Task 4.1: DMI TOML runtime loading

Scope:

  • toml_loader.rs parses [[dmi_system_quirk]],
  • matching uses live DMI info served by acpid at /scheme/acpi/dmi,
  • resulting PCI quirk overrides flow through the canonical redox-driver-sys DMI path.

Success criteria:

  • 50-system.toml entries are no longer config-only,
  • runtime DMI TOML behavior is testable and documented through the live acpid DMI scheme.

QA:

  • tests for TOML parsing,
  • one mock DMI input path proving a TOML DMI rule applies flags.

Task 4.2: ACPI blacklist/override layer

Current state:

  • acpid now supports narrow [[acpi_table_quirk]] skip rules, optionally gated by the same DMI-style match.* fields used elsewhere.
  • The implementation is intentionally limited to table suppression during ACPI table load; it is not a broad AML patching or firmware replacement framework.

Suggested Immediate Deliverables

If work resumes right away, the next concrete implementation sequence should be:

  1. clean remaining stale quirks docs/reporting text,
  2. write a design note for canonical PCI quirk ownership,
  3. integrate lookup_usb_quirks() into xhcid enumeration/configuration,
  4. add first real pci_has_quirk() use in amdgpu,
  5. validate and extend shipped DMI TOML coverage as needed.

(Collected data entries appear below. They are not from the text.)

Definition lease_attached_keys (id : Z) : Store (EtcdResult usize) :=
  s ← get;
  mret (match leases s !! id with Some l => Ok (vlen (l_keys l)) | None => Err (LeaseNotFound id) end).

Definition expired (now : Z) (l : Lease) : bool :=
  (l_ttl l <=? num_seconds_since now (l_granted_at l))%Z.

Definition expire_leases (now : Z) : Store unit :=
  s ← get;
  let expired_ids := fst <$> filter (λ e, expired now e.2) (map_to_list (leases s)) in
  for_each expired_ids (λ id, lease_revoke id;; skip).

(** ** Compaction *)

Definition drop_history_below (rev : u64) : Store unit :=
  modify (λ s, set_history (filter (λ e, rev ≤ e.1) (history s)) s).

Definition compact (rev : u64) : Store unit :=
  modify (set_compacted_revision rev);;
  drop_history_below rev.

Definition compaction (rev : u64) : Store ResponseHeader :=
  compact rev;; header.

(** [revs.partition_point(|r| r <= revision)], on a sorted vector *)
Definition partition_point (rev : u64) (revs : list u64) : nat :=
  length (filter (λ r, r ≤ rev) revs).

Definition prune (rev : u64) (revs : list u64) : list u64 :=
  let split := partition_point rev revs in
  if (split <=? 1)%nat then revs else drop (split - 1) revs.

Definition compact_v2 (rev : u64) : Store (EtcdResult unit) :=
  if rev =? 0 then mret (Ok tt)
  else
    cur ← current_revision;
    if cur <? rev then mret (Err (CompactionFutureRevision rev cur))
    else
      prev ← gets compacted_revision;
      if rev <=? prev then mret (Ok tt)
      else
        modify (set_compacted_revision rev);;
        drop_history_below rev;;
        modify (λ s, set_key_index (prune rev <$> key_index s) s);;
        mret (Ok tt).

(** *** The compaction watermark *)

Definition set_watermark (rev : u64) : Store (EtcdResult unit) :=
  cur ← current_revision;
  if cur <? rev then mret (Err (CompactionFutureRevision rev cur))
  else
    modify (λ s, set_compaction_watermark (compaction_watermark s `max` rev) s);;
    mret (Ok tt).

Exit Criteria For The Next Quirks Milestone

The next milestone is complete when all are true:

  • pcid-spawner and redox-driver-sys no longer drift semantically,
  • xhcid consumes USB device quirks at runtime,
  • at least one real C driver consumes linux-kpi quirks,
  • docs distinguish clearly between reporting, infrastructure, and true runtime behavior,
  • DMI TOML entries are either runtime-applied or removed from shipped config.